• What you should do:
The lines to repeat are those below from the one containing "destruct (new_two (at1" down to the one containing "exists it. rewrite", both included; reproduce them exactly and nothing else.

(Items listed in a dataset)

◇ ◇ ◇

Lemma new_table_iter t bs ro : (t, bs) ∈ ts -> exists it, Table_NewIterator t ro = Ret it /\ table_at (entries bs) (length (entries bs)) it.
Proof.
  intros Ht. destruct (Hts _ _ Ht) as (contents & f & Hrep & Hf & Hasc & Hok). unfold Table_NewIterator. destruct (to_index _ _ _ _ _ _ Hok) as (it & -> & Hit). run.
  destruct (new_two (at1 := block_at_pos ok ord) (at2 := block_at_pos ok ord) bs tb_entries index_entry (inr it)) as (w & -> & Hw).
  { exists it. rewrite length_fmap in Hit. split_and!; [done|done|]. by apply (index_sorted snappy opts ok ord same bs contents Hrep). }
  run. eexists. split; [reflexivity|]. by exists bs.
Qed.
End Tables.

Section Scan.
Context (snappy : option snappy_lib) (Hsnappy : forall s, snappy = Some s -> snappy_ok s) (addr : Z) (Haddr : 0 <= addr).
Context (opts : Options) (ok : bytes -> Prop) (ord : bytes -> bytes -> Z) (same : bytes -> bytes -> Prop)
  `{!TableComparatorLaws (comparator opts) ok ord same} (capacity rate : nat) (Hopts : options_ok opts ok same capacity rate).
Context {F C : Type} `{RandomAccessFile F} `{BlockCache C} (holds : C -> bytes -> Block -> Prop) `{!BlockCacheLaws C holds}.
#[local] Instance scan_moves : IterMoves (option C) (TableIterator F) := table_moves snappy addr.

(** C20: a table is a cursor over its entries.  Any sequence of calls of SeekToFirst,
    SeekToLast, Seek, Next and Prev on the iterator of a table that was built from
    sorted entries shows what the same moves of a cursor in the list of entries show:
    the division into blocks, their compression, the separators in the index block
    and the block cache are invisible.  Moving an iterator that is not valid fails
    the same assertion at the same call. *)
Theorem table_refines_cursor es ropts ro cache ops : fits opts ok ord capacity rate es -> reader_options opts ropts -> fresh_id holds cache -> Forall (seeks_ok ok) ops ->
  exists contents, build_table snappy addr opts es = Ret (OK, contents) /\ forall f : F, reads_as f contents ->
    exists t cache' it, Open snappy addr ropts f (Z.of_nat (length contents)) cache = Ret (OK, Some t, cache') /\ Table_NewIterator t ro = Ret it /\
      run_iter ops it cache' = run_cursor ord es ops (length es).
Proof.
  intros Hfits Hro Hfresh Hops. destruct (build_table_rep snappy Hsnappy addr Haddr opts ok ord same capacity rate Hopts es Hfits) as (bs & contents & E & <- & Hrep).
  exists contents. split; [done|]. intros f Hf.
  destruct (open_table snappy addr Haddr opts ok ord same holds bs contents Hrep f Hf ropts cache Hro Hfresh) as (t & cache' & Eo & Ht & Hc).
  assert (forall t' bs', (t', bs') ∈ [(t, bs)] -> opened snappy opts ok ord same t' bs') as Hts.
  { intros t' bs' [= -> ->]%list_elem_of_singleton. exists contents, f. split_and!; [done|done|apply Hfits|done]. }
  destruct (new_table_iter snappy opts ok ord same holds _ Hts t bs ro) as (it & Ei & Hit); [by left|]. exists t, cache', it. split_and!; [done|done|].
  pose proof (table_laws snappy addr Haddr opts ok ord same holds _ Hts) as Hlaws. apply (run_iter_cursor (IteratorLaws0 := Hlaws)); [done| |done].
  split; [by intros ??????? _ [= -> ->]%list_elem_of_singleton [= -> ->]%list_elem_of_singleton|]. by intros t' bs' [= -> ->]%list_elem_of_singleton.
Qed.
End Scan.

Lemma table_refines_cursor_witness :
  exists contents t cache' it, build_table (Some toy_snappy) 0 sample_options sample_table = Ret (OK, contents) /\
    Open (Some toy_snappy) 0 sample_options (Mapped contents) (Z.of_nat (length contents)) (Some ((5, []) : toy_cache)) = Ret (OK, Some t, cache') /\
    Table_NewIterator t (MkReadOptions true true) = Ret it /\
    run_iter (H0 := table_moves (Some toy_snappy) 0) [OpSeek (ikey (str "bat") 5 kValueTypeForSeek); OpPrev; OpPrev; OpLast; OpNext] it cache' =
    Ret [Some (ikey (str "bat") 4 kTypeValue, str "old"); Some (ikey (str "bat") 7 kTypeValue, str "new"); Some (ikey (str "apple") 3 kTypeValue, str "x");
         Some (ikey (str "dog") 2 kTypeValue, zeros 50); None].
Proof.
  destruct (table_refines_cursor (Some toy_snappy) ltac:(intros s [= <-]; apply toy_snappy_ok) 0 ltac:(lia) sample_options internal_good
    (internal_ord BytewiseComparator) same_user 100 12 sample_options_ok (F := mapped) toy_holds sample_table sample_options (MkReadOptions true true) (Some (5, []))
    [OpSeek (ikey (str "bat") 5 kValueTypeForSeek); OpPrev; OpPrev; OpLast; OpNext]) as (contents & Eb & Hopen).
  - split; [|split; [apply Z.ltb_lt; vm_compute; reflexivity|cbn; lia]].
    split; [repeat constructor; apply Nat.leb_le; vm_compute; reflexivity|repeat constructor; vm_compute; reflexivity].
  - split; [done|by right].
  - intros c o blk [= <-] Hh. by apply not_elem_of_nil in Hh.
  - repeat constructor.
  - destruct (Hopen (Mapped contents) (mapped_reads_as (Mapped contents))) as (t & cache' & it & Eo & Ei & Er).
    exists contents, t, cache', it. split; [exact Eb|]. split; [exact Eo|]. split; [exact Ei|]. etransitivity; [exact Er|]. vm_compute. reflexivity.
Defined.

◇ ◇ ◇

• Your response:
  destruct (new_two (at1 := block_at_pos ok ord) (at2 := block_at_pos ok ord) bs tb_entries index_entry (inr it)) as (w & -> & Hw).
  { exists it. rewrite length_fmap in Hit. split_and!; [done|done|]. by apply (index_sorted snappy opts ok ord same bs contents Hrep). }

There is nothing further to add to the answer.